J Cardiol. 2023 Sep 6:S0914-5087(23)00222-8. doi: 10.1016/j.jjcc.2023.08.017. Online ahead of print.
ABSTRACT
BACKGROUND: Although mild cognitive impairment (MCI) has received much attention as a precursor of dementia, its prognostic role has not been fully clarified in patients with heart failure (HF).

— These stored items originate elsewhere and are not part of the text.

(* ===== verification/StoreRuns.v ===== *)
(** * The report store in use: every reachable state, and complete runs

    The operations of the store together, with the theorems about all their
    interleavings; then what an operation does when it runs to its end: what is
    published is read back, nothing is published twice, a deletion can be resumed, and
    the one way in which a lock is left behind. *)

From S2P Require Import Prelude PyStr Num PyObj Json JsonRoundtrip Bytes ByteLaws FrozenPackage EvidenceIo Documents MezoDex MezoTroves TroveReport SealedInput Archive Report Bundle Programs Store StoreSafety StoreOperations StoreHistory.
Open Scope Z_scope.

(** ** The operations together *)

Inductive outcome :=
  | OPublished (artifact : PublishedArtifact)
  | ORead (built : BuiltReport) (artifact : PublishedArtifact)
  | ODeleted (deleted : bool).

Inductive operation :=
  | PublishReport (root_is_absolute : bool) (built : BuiltReport)
  | ReadReport (report_id : pystr)
  | DeleteReport (root_is_absolute : bool) (report_id : pystr).

Section system.
Context `{UnicodeTables} `{UnicodeLower} `{UnicodeNormal} `{ReportResources}.

Definition operate (o : operation) : program outcome :=
  match o with
  | PublishReport absolute built => artifact ← publish_artifact absolute built; Done (Ok (OPublished artifact))
  | ReadReport report_id => r ← read_published report_id; Done (Ok (ORead (fst r) (snd r)))
  | DeleteReport absolute report_id => deleted ← delete_published absolute report_id; Done (Ok (ODeleted deleted))
  end.

Definition started (_ : op) (p : program outcome) : Prop := exists o, p = operate o.

(** A step of the system, from a store and the operations under way to the next. *)
Definition system_step : store * gmap op (program outcome) -> store * gmap op (program outcome) -> Prop :=
  step perform admissible stop idle started.

Definition system_reachable (s0 : store) (c : store * gmap op (program outcome)) : Prop :=
  reachable perform admissible stop idle started s0 c.
(* ===== verification/Service.v ===== *)
(** * The report service: [liqvera_evidence_report.service] and [product_request]

    One handler runs per request, in a thread of its own: it checks the request, adds
    the report to the set of those being built, reads or builds and publishes it
    through the store, replies, and takes the report out of the set.  Handlers are
    programs of calls of the store, of the connection, of the set and of the clocks.
    Proved here: no two handlers work on a report and none leaves it in the set, no
    request is answered twice, and what is answered is of a closed vocabulary. *)

From S2P Require Import Prelude PyStr Num PyObj Json JsonRoundtrip Bytes Exact Vwap EvidenceIo Documents MezoDex TroveReport FrozenPackage SealedInput Report Tree.
From S2P Require Import Bundle Programs Store Environ.
From Stdlib Require Import Qcanon.
Open Scope Z_scope.

(** ** [product_request] *)

Inductive product_request :=
  | Snapshot (request : ReportRequest)
  | TroveRisk (request : TroveReportRequest).

Definition parse_product_request (body : json) (engine_commit : pystr) (created_at_ms : Z) : result product_request :=
  let market := Snapshot <$> parse_request body (JStr engine_commit) in
  match body with
  | JDict d =>
    if json_is (json_get (u "product_id") d) (u "trove_risk") then
      reject_if (negb (keys_equal d (map u ["report_id"; "product_id"; "borrower"]%string))) "INVALID_INPUT" ;;
      report_id ← identifier (json_get (u "report_id") d) ≫= uuid_parse;
      TroveRisk <$> trove_request_init report_id (json_get (u "borrower") d) (JStr engine_commit) (JInt created_at_ms)
                      (JStr (u "live-public"))
    else market
  | _ => market
  end.

Definition request_identity (request : product_request) : json :=
  match request with
  | TroveRisk r => JDict [(u "product_id", JStr (u "trove_risk")); (u "borrower", JStr (tq_borrower r))]
  | Snapshot r => JDict [(u "side", JStr (side_value (rq_side r))); (u "quantity_base", JStr (exact_str (rq_quantity_base r)))]
  end.

Definition request_id (request : product_request) : pystr :=
  uuid_str match request with Snapshot r => rq_report_id r | TroveRisk r => tq_report_id r end.

(** ** The service *)

Definition PUBLIC_CODES : list string :=
  ["MEZO_SOURCE_UNAVAILABLE"; "MEZO_DEX_INVALID_EVIDENCE"; "INVALID_INPUT"; "INVALID_DATASET"; "SOURCE_UNAVAILABLE";
   "STALE_SOURCE"; "CLOCK_SKEW"; "IDENTITY_UNVERIFIED"; "IDENTITY_MISMATCH"; "CROSSED_BOOK"; "DEPTH_INSUFFICIENT";
   "UNSUPPORTED_INSTRUMENT"; "ARTIFACT_INTEGRITY_FAILED"; "STORAGE_UNAVAILABLE"; "REPORT_ALREADY_EXISTS"]%string.

(** The parts of [urlsplit(origin)]. *)
Record split_url := mkUrl {
  su_scheme : pystr; su_hostname : option pystr; su_path : pystr; su_query : pystr; su_fragment : pystr;
  su_username : option pystr; su_password : option pystr; su_port : option Z }.

Record configuration := mkConfiguration {
  cf_internal_token : pystr; cf_engine_commit : pystr; cf_mode : pystr; cf_capture_url : split_url;
  cf_dex_enabled : bool; cf_troves_enabled : bool }.

(** What the handlers read of a request; its body is read from the connection. *)
Record http_request := mkHttp {
  hr_path : pystr; hr_authorization : list pystr; hr_content_length : list pystr;
  hr_transfer_encoding : option pystr; hr_content_type : pystr }.

(** The calls of a handler.  [PostCapture] is the exchange with the capture service;
    what [http.client] raises is an [OSError] here, both being caught together. *)
Inductive event : Type -> Type :=
  | OnStore {B} (c : call B) : event B
  | SendReply (status : Z) (raw : bytes) : event unit
  | ReadBody (length : Z) : event bytes
  | Enter (report_id : pystr) : event bool
  | Discard (report_id : pystr) : event unit
  | TimeNs : event Z
  | MonotonicNs : event Z
  | NewUuid : event uuid
  | PostCapture (body : bytes) : event (Z * bytes)
  | CaptureTree (capture_id : pystr) : event (option node)
  | Ready : event bool.

Abbreviation handler := (prog event).

(** The same program, over the calls of a handler. *)
Fixpoint on_store {A} (p : prog call A) : handler A :=
  match p with
  | Done r => Done r
  | Call c k => Call (OnStore c) (fun a => on_store (k a))
  end.

Definition reply (status : Z) (document : json) : handler unit :=
  raw ← lift (Canonical.canonical_json_bytes document); do (SendReply status raw).

Definition code_document (code : string) (retryable : bool) : json :=
  JDict [(u "code", JStr (u code)); (u "retryable", JBool retryable)].

(** [_internal_token], of the contents of the file. *)
Definition internal_token (file : bytes) : result pystr :=
  let raw := take 258 file in
  let token := match rev raw with 10 :: r => rev r | _ => raw end in
  raise_if (negb ((32 <=? zlength token) && (zlength token <=? 256)) || existsb (fun c => (c <? 33) || (126 <? c)) token)
    ValueError "invalid internal authentication configuration" ;;
  Ok token.

(** ** The configuration: [main] up to the server *)

Definition FORBIDDEN : list string :=
  ["SECRET"; "TOKEN"; "PASSWORD"; "PRIVATE"; "WALLET"; "SIGNER"; "API_KEY"; "APIKEY"; "DATABASE"; "PAY_TO"; "FACILITATOR"; "RPC_URL"]%string.

Definition forbidden_key `{UnicodeUpper} (key : pystr) : bool :=
  negb (str_eqb key (u "LIQVERA_INTERNAL_TOKEN_FILE")) && marked FORBIDDEN key.

(** The flag of an extension: only of the live source. *)
Definition extension_flag (environ : environment) (key : string) (mode : pystr) (what : string) : result bool :=
  let flag := getenv environ key "false" in
  raise_if (negb (bool_decide (flag ∈ map u ["true"; "false"]%string)) ||
            str_eqb flag (u "true") && negb (str_eqb mode (u "live-public"))) ValueError what ;;
  Ok (str_eqb flag (u "true")).

(** [token] is what reading the file of the token gives, [roots] whether the two roots
    are absolute paths and no links. *)
Definition configure `{UnicodeUpper} (urlsplit : pystr -> split_url) (environ : environment)
    (token : result bytes) (roots : bool) : result configuration :=
  raise_if (existsb (fun kv => forbidden_key (fst kv)) environ) ValueError
    "report service must not receive gateway credentials or payment configuration" ;;
  internal ← try_except (token ≫= internal_token) [OSError; ValueError]
    (fun _ => raise ValueError "invalid internal authentication configuration");
  let engine_commit := getenv environ "LIQVERA_ENGINE_COMMIT" "" in
  let mode := getenv environ "LIQVERA_SOURCE_MODE" "fixture" in
  raise_if (negb (is_commit engine_commit) || negb (bool_decide (mode ∈ map u ["fixture"; "live-public"]%string)) || negb roots)
    ValueError "invalid report service configuration" ;;
  dex ← extension_flag environ "LIQVERA_MEZO_DEX_ENABLED" mode "invalid Mezo DEX source configuration";
  troves ← extension_flag environ "LIQVERA_MEZO_TROVES_ENABLED" mode "invalid Mezo Trove source configuration";
  Ok (mkConfiguration internal engine_commit mode
        (urlsplit (getenv environ "LIQVERA_CAPTURE_URL" "http://evidence-capture:8081")) dex troves).

Section service.
Context `{UnicodeTables} `{UnicodeLower} `{UnicodeNormal} `{ReportResources}.
Context (cf : configuration).

Definition authorized (request : http_request) : handler bool :=
  if match hr_authorization request with
     | [value] => forallb (fun c => c <? 128) value && str_eqb value (u "Bearer " ++ cf_internal_token cf)
     | _ => false
     end
  then Done (Ok true)
  else reply 401 (code_document "UNAUTHORIZED" false) ;; Done (Ok false).

(** ** The capture service *)

Definition url_allowed (url : split_url) : bool :=
  str_eqb (su_scheme url) (u "http") &&
  match su_hostname url with
  | Some h => bool_decide (h ∈ map u ["evidence-capture"; "127.0.0.1"; "localhost"]%string)
  | None => false
  end &&
  (str_eqb (su_path url) [] || str_eqb (su_path url) (u "/")) && str_eqb (su_query url) [] && str_eqb (su_fragment url) [] &&
  match su_username url with Some name => str_eqb name [] | None => true end &&
  match su_password url with Some word => str_eqb word [] | None => true end &&
  match su_port url with Some port => port =? 8081 | None => true end.

Definition capture (capture_id : pystr) (extra : list (pystr * json)) : handler (list (pystr * json)) :=
  lift (reject_if (negb (url_allowed (cf_capture_url cf))) "SOURCE_UNAVAILABLE") ;;
  prog_except
    (body ← lift (Canonical.canonical_json_bytes (JDict ((u "capture_id", JStr capture_id) :: extra)));
     response ← do (PostCapture body);
     let raw := take (Z.to_nat 16385) (snd response) in
     if (16384 <? zlength raw) || negb (fst response =? 201) then
       (if zlength raw <=? 16384 then
          failure ← lift (strict_json raw);
          lift match failure with
               | JDict d => reject_if (json_is (json_get (u "code") d) (u "MEZO_SOURCE_UNAVAILABLE")) "MEZO_SOURCE_UNAVAILABLE"
               | _ => Ok tt
               end
        else Done (Ok tt)) ;;
       lift (rejected "SOURCE_UNAVAILABLE")
     else
       value ← lift (strict_json raw);
       lift match value with
            | JDict d =>
              reject_if (negb (keys_equal d (map u ["capture_id"; "source_mode"; "identity_status"]%string)) ||
                         negb (json_is (json_get (u "capture_id") d) capture_id)) "SOURCE_UNAVAILABLE" ;;
              Ok d
            | _ => rejected "SOURCE_UNAVAILABLE"
            end)
    [OSError] (fun _ => lift (rejected "SOURCE_UNAVAILABLE")).

(** ** Building a product *)

Definition require_mezo_source (built : BuiltReport) : result unit :=
  reject_if (negb (isSome (assoc (u "source/mezo-dex.json") (br_input_members built)) &&
                   isSome (assoc (u "mezo-dex/capture.json") (br_extra_members built)) &&
                   match br_document built with JDict d => isSome (assoc (u "mezo_dex") d) | _ => false end))
    "MEZO_SOURCE_UNAVAILABLE".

METHODS AND RESULTS: We studied 274 patients admitted for acute decompensated HF. Cognitive function was evaluated using Mini Mental State Examination (MMSE). According to the previous definition, MMSE of 0-23, 24-27, and 28-30 were classified as CI (n = 132), MCI (n = 81), and normal cognitive function (n = 61). The primary endpoint was cardiac events, defined as the composite of unplanned HF hospitalization and cardiovascular mortality. During a mean follow-up period of 4.9 ± 3.1 years, 145 patients experienced cardiac events. Multivariable logistic regression analysis showed that hypertension (p = 0.043), low cardiac index (p = 0.022), and low serum albumin level (p = 0.041) had a significant association with cognitive abnormalities. Both CI and MCI were significantly associated with cardiac events after Cox multivariable adjustment [CI: p = 0.001, adjusted HR 2.66 (1.48-4.77); MCI: p = 0.025, adjusted HR 1.90 (1.09-3.31), normal cognitive function group: reference]. Patients with MCI had a significantly higher risk of unplanned HF hospitalization [p = 0.033, adjusted HR 1.91 (1.05-3.47)], but not all-cause mortality (p = 0.533) or cardiovascular mortality (p = 0.920), while CI was significantly associated with all-cause mortality (p = 0.025) and cardiovascular mortality (p = 0.036).
CONCLUSION: Even MCI had a significant risk of cardiac events in patients with acute decompensated HF. This risk was mainly derived from unplanned HF hospitalization.